--- Working data ---
(* ===== verification/Entry.v ===== *)
(** The way of a system call from [int 0x80] to the dispatcher and back: kernel/syscall/syscall_entry.S.

    The stub runs on the stack that the processor switched to, which lies in the memory the system calls work on. *)

From S2P Require Import Prelude Mem Ramfs Fd Io Trap Syscall.

(** * Operations *)

(** The frame at an address. *)
Definition read_sysframe (m : mem) (a : Z) : mcsos_syscall_frame :=
  mk_sysframe (load64 m a) (load64 m (a + 8)) (load64 m (a + 16)) (load64 m (a + 24)) (load64 m (a + 32)) (load64 m (a + 40))
    (load64 m (a + 48)) (i64 (load64 m (a + 56))).

(** Consecutive quadwords. *)
Fixpoint store_words (m : mem) (a : Z) (ws : list Z) : mem :=
  match ws with
  | [] => m
  | w :: ws => store_words (store64 m a w) (a + 8) ws
  end.

(** The registers that a C function keeps. *)
Definition callee_saved (r : reg) : bool := bool_decide (r ∈ [RBX; RBP; R12; R13; R14; R15]).

Section Stub.
Context {W : Type} `{FdTables W} (kpath0 kbuf0 : list Z).

(** The call of [mcsos_syscall_dispatch_frame] with the frame at [a]; the processor pushes the return address [pc], and [below] is what the C code leaves in the [depth] bytes of stack
    that it uses below the frame. *)
Definition call_dispatch_frame (pc depth : Z) (below : mem) (a : Z) (st : sys_state W) : option (sys_state W) :=
  let st := set_umem st (store64 (umem st) (a - 8) pc) in
  '(f, st) ← mcsos_syscall_dispatch_frame kpath0 kbuf0 (Ref (read_sysframe (umem st) a)) st;
  match f with
  | NULL => None
  | Ref f =>
      let m := store64 (umem st) (a + 56) (u64 (sf_ret f)) in
      Some (set_umem st (fun x => if (a - depth <=? x) && (x <? a) then below x else m x))
  end.

(** Up to [iretq]: registers, stack pointer and state. [scratch] is what the called function leaves in the registers it need not keep. *)
Definition x86_64_syscall_int80_stub (pc depth : Z) (below : mem) (scratch rf : regfile) (rsp : Z) (st : sys_state W) : option (regfile * Z * sys_state W) :=
  let rsp := rsp - 64 in
  let st := set_umem st (store_words (umem st) rsp [rf RAX; rf RDI; rf RSI; rf RDX; rf R10; rf R8; rf R9; 0]) in
  st ← call_dispatch_frame pc depth below rsp st;
  let rf r := if decide (r = RAX) then load64 (umem st) (rsp + 56) else if callee_saved r then rf r else scratch r in
  Some (rf, rsp + 64, st).

End Stub.

(** * Lemmas *)

Lemma store64_other m a v x : ~ a <= x < a + 8 -> store64 m a v x = m x.
Proof. apply (store_other 8). Qed.

Lemma store_words_outside ws : forall m a x, ~ a <= x < a + 8 * Z.of_nat (length ws) -> store_words m a ws x = m x.
Proof.
  induction ws as [|w ws IH]; intros m a x Hx; cbn [store_words]; [done|]. cbn [length] in Hx. rewrite IH by lia.
  apply store_other. lia.
Qed.

Lemma store_words_get ws : Forall is_u64 ws -> forall m a i w, ws !! i = Some w -> load64 (store_words m a ws) (a + 8 * Z.of_nat i) = w.
Proof.
  induction 1 as [|v ws Hv _ IH]; intros m a i w Hi; [done|]. destruct i as [|i]; cbn [store_words].
  - injection Hi as <-. rewrite Z.mul_0_r, Z.add_0_r. rewrite <- (load64_store64_same m a v Hv) at 2. apply load_ext.
    intros x Hx. apply store_words_outside. lia.
  - rewrite <- (IH (store64 m a v) (a + 8) i w Hi). f_equal. lia.
Qed.

(** What [int 0x80] pushes. *)
Lemma int80_pushes ss rsp rflags cs rip m top : Forall is_u64 [ss; rsp; rflags; cs; rip] ->
  exists m', cpu_interrupt 0x80 ss rsp rflags cs rip 0 m top = (m', top - 40) /\
    load64 m' (top - 8) = ss /\ load64 m' (top - 16) = rsp /\ load64 m' (top - 24) = rflags /\ load64 m' (top - 32) = cs /\ load64 m' (top - 40) = rip /\
    forall x, ~ top - 40 <= x < top -> m' x = m x.
Proof.
  intros Hu. destruct (pushes_spec [ss; rsp; rflags; cs; rip] m top Hu) as (Hsp & Hget & Hout).
  change (cpu_interrupt 0x80 ss rsp rflags cs rip 0 m top) with (foldl push (m, top) [ss; rsp; rflags; cs; rip]).
  destruct (foldl push (m, top) _) as [m' a]. cbn [fst snd length] in *. exists m'. split; [f_equal; lia|].
  split_and!; [by apply (Hget 0%nat)|by apply (Hget 1%nat)|by apply (Hget 2%nat)|by apply (Hget 3%nat)|by apply (Hget 4%nat)|].
  intros x Hx. apply Hout. lia.
Qed.

Section Entry.
Context {W : Type} `{FdTables W} {Hlaws : FdTablesOk W} (I : W -> Prop) (D : nat -> Prop).
Context (kpath0 kbuf0 : list Z) (Hkpath : length kpath0 = 128%nat) (Hkbuf : length kbuf0 = 4096%nat).

Lemma set_umem_twice (st : sys_state W) m m' : set_umem (set_umem st m) m' = set_umem st m'.
Proof. done. Qed.

(** The call that a frame on the stack describes is the call on the state before the frame was built. *)
Lemma call_frame_spec pc depth below a m nr a0 a1 a2 a3 a4 a5 (st : sys_state W) :
  sys_wf I D st -> Forall is_u64 [nr; a0; a1; a2; a3; a4; a5; 0] -> call_overflows st nr a0 a1 a2 = false -> 8 <= depth ->
  let region x := ur_base (g_user_region st) <= x < ur_limit (g_user_region st) in
  (forall x, a - depth <= x < a + 64 -> ~ region x) -> (forall x, region x -> m x = umem st x) ->
  exists ret st1 m', mcsos_syscall_dispatch kpath0 kbuf0 nr a0 a1 a2 a3 a4 a5 st = Some (ret, st1) /\ call_ok I D st st1 /\
    call_dispatch_frame kpath0 kbuf0 pc depth below a (set_umem st (store_words m a [nr; a0; a1; a2; a3; a4; a5; 0])) = Some (set_umem st1 m') /\
    load64 m' (a + 56) = u64 ret /\ (forall x, region x -> m' x = umem st1 x) /\
    (forall x, ~ region x -> ~ a - depth <= x < a + 64 -> m' x = m x).
Proof.
  intros Hst Hu Hs Hdep region Hstk Hm. assert (Hu4 : is_u64 nr /\ is_u64 a0 /\ is_u64 a1 /\ is_u64 a2) by (by rewrite !Forall_cons in Hu; split_and!; apply Hu).
  destruct Hu4 as (Hnr & H0 & H1 & H2).
  destruct (dispatch_spec I D kpath0 kbuf0 Hkpath Hkbuf nr a0 a1 a2 a3 a4 a5 st Hst Hnr H0 H1 H2 Hs) as (ret & st1 & E & Hc & _ & _).
  unfold call_dispatch_frame. cbv zeta. cbn [set_umem umem]. rewrite set_umem_twice. set (m1 := store64 (store_words m a _) (a - 8) pc).
  assert (Hw : forall i w k, [nr; a0; a1; a2; a3; a4; a5; 0] !! i = Some w -> k = 8 * Z.of_nat i -> load64 m1 (a + k) = w).
  { intros i w k Hi ->. unfold m1. rewrite load64_store64_other by lia. by apply store_words_get. }
  assert (Hout : forall x, ~ a - 8 <= x < a + 64 -> m1 x = m x).
  { intros x Hx. unfold m1. rewrite store64_other by lia. apply store_words_outside. cbn. lia. }
  assert (Hm1 : forall x, region x -> m1 x = umem st x).
  { intros x Hx. rewrite Hout by (intros Hx'; apply (Hstk x); [lia|done]). by apply Hm. }
  destruct (dispatch_region I D kpath0 kbuf0 Hkpath Hkbuf nr a0 a1 a2 a3 a4 a5 st m1 Hst Hnr H0 H1 H2 Hm1 ret st1 E) as (m2 & E2 & Hreg).
  destruct (dispatch_spec I D kpath0 kbuf0 Hkpath Hkbuf nr a0 a1 a2 a3 a4 a5 (set_umem st m1) (proj1 (set_umem_ok I D st m1 Hst)) Hnr H0 H1 H2 Hs)
    as (ret' & st2 & E2' & _ & _ & Hch). rewrite E2 in E2'. injection E2' as <- <-. cbn [set_umem umem g_user_region] in Hch.
  set (m' := fun x => if (a - depth <=? x) && (x <? a) then below x else store64 m2 (a + 56) (u64 ret) x).
  assert (Habove : forall x, ~ a - depth <= x < a -> m' x = store64 m2 (a + 56) (u64 ret) x) by (intros x Hx; unfold m'; case_bool; [lia|done]).
  exists ret, st1, m'. split; [exact E|]. split; [exact Hc|].
  unfold mcsos_syscall_dispatch_frame, read_sysframe. cbn [sf_nr sf_arg0 sf_arg1 sf_arg2 sf_arg3 sf_arg4 sf_arg5 set_umem umem].
  pose proof (Hw 0%nat _ 0 eq_refl eq_refl) as W0. rewrite Z.add_0_r in W0.
  rewrite W0, (Hw 1%nat _ 8 eq_refl eq_refl), (Hw 2%nat _ 16 eq_refl eq_refl), (Hw 3%nat _ 24 eq_refl eq_refl), (Hw 4%nat _ 32 eq_refl eq_refl), (Hw 5%nat _ 40 eq_refl eq_refl), (Hw 6%nat _ 48 eq_refl eq_refl), E2.
  cbn [mbind option_bind sf_ret]. split; [reflexivity|].
  split; [rewrite <- (load64_store64_same m2 (a + 56) (u64 ret)) by apply u64_range; apply load_ext; intros x Hx; apply Habove; lia|]. split.
  - intros x Hx. assert (~ a - depth <= x < a + 64) by (intros Hx'; by apply (Hstk x)). rewrite Habove, store64_other by lia. by apply Hreg.
  - intros x Hx Hx'. rewrite Habove, store64_other by lia. rewrite <- Hout by lia.
    destruct (Z.eq_dec (m2 x) (m1 x)) as [|Hne]; [done|]. destruct (Hch x Hne) as (_ & [|(? & ? & ?)] & ?); [lia|]. exfalso. apply Hx. unfold region. lia.
Qed.

(** C17. A system call through [int 0x80] is the call of the dispatcher: when the interrupt stack, with the [depth] bytes that the C code uses below the frame, lies outside the user region and no seek
    overflows, the stub returns with the state, and in rax the result, that [mcsos_syscall_dispatch] gives for the number in rax and the arguments in rdi, rsi, rdx, r10, r8 and r9. Whatever the C code leaves
    in its stack and in the registers it need not keep, the others are kept, the return frame that [iretq] pops is the one the processor pushed, the
    user region holds what the call left there, and outside of it only the interrupt stack has changed. *)
Theorem int80_call_transparent pc depth below scratch rf ss rsp rflags cs rip top (st : sys_state W) :
  sys_wf I D st -> Forall is_u64 [ss; rsp; rflags; cs; rip] -> (forall r, is_u64 (rf r)) -> call_overflows st (rf RAX) (rf RDI) (rf RSI) (rf RDX) = false -> 8 <= depth ->
  let region x := ur_base (g_user_region st) <= x < ur_limit (g_user_region st) in
  (forall x, top - 104 - depth <= x < top -> ~ region x) ->
  let '(m, sp) := cpu_interrupt 0x80 ss rsp rflags cs rip 0 (umem st) top in
  exists ret st1 rf' m', mcsos_syscall_dispatch kpath0 kbuf0 (rf RAX) (rf RDI) (rf RSI) (rf RDX) (rf R10) (rf R8) (rf R9) st = Some (ret, st1) /\
    x86_64_syscall_int80_stub kpath0 kbuf0 pc depth below scratch rf sp (set_umem st m) = Some (rf', top - 40, set_umem st1 m') /\
    rf' RAX = u64 ret /\ (forall r, callee_saved r = true -> rf' r = rf r) /\
    load64 m' (top - 40) = rip /\ load64 m' (top - 32) = cs /\ load64 m' (top - 24) = rflags /\ load64 m' (top - 16) = rsp /\ load64 m' (top - 8) = ss /\
    (forall x, region x -> m' x = umem st1 x) /\ (forall x, ~ region x -> ~ top - 104 - depth <= x < top -> m' x = umem st x).
Proof.
  intros Hst Hu Hrf Hs Hdep region Hstk. destruct (int80_pushes ss rsp rflags cs rip (umem st) top Hu) as (m & -> & L1 & L2 & L3 & L4 & L5 & Hout).
  unfold x86_64_syscall_int80_stub. cbv zeta. cbn [set_umem umem]. rewrite set_umem_twice. replace (top - 40 - 64) with (top - 104) by lia.
  destruct (call_frame_spec pc depth below (top - 104) m (rf RAX) (rf RDI) (rf RSI) (rf RDX) (rf R10) (rf R8) (rf R9) st Hst)
    as (ret & st1 & m' & E & _ & E' & Hret & Hin & Hou).
  { rewrite !Forall_cons. split_and!; try apply Hrf; [unfold is_u64; lia|done]. } { exact Hs. } { exact Hdep. }
  { intros x Hx. apply Hstk. lia. } { intros x Hx. apply Hout. intros Hx'. apply (Hstk x); [lia|exact Hx]. }
  fold region in Hin, Hou. rewrite E'. cbn [mbind option_bind]. eexists ret, st1, _, m'. split; [exact E|]. split; [f_equal; f_equal; f_equal; lia|].
  assert (Hsame : forall k, 0 < k <= 40 -> k mod 8 = 0 -> load64 m' (top - k) = load64 m (top - k)).
  { intros k Hk Hk8. apply load_ext. intros x Hx. assert (x < top) by (Z.div_mod_to_equations; lia). apply Hou; [apply Hstk; lia|lia]. }
  cbn [set_umem umem]. rewrite decide_True by done. split; [exact Hret|]. split.
  { intros r Hr. rewrite Hr, decide_False by (by intros ->). done. }
  rewrite !Hsame by (lia || reflexivity). split_and!; try done.
  intros x Hx Hx'. rewrite Hou by (done || lia). apply Hout. lia.
Qed.

End Entry.

(** A write of two bytes from a program at 0x401000, with 8192 bytes of stack for the C code. *)
Lemma int80_call_transparent_witness :
  let rf r := match r with RAX => 7 | RSI => 0x400010 | RDX => 2 | RBX => 7 | _ => 0 end in
  exists rf' m' st1,
    x86_64_syscall_int80_stub (replicate 128 0) (replicate 4096 0) 0x9000 8192 (fun _ => 0xcc) (fun _ => 0) rf (0x8000 - 40)
      (set_umem demo_sys (fst (cpu_interrupt 0x80 0x1b 0x600000 0x202 0x23 0x401000 0 (umem demo_sys) 0x8000))) = Some (rf', 0x8000 - 40, set_umem st1 m') /\
    rf' RAX = 2 /\ rf' RBX = 7 /\ load64 m' (0x8000 - 40) = 0x401000.
Proof.
  intros rf. pose proof (int80_call_transparent demo_inv demo_dom (replicate 128 0) (replicate 4096 0) (length_replicate 128 0) (length_replicate 4096 0) 0x9000 8192 (fun _ => 0xcc) (fun _ => 0)
    rf 0x1b 0x600000 0x202 0x23 0x401000 0x8000 demo_sys demo_sys_wf) as Hc.
  destruct (int80_pushes 0x1b 0x600000 0x202 0x23 0x401000 (umem demo_sys) 0x8000) as (m & Em & _); [forall_cons; unfold is_u64; lia|]. rewrite Em in Hc |- *.
  destruct Hc as (ret & st1 & rf' & m' & E1 & E2 & E3 & E4 & E5 & _).
  - forall_cons; unfold is_u64; lia.
  - intros r. unfold is_u64. destruct r; cbn; lia.
  - reflexivity.
  - lia.
  - cbn. lia.
  - exists rf', m', st1. split; [exact E2|]. split; [|split; [exact (E4 RBX eq_refl)|exact E5]].
    rewrite E3. apply (f_equal (fmap fst)) in E1. vm_compute in E1. injection E1 as <-. reflexivity.
Defined.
---
Your instructions: Look for the string "foldl" in the data above and return every line that has it.

Your solution:
  change (cpu_interrupt 0x80 ss rsp rflags cs rip 0 m top) with (foldl push (m, top) [ss; rsp; rflags; cs; rip]).
  destruct (foldl push (m, top) _) as [m' a]. cbn [fst snd length] in *. exists m'. split; [f_equal; lia|].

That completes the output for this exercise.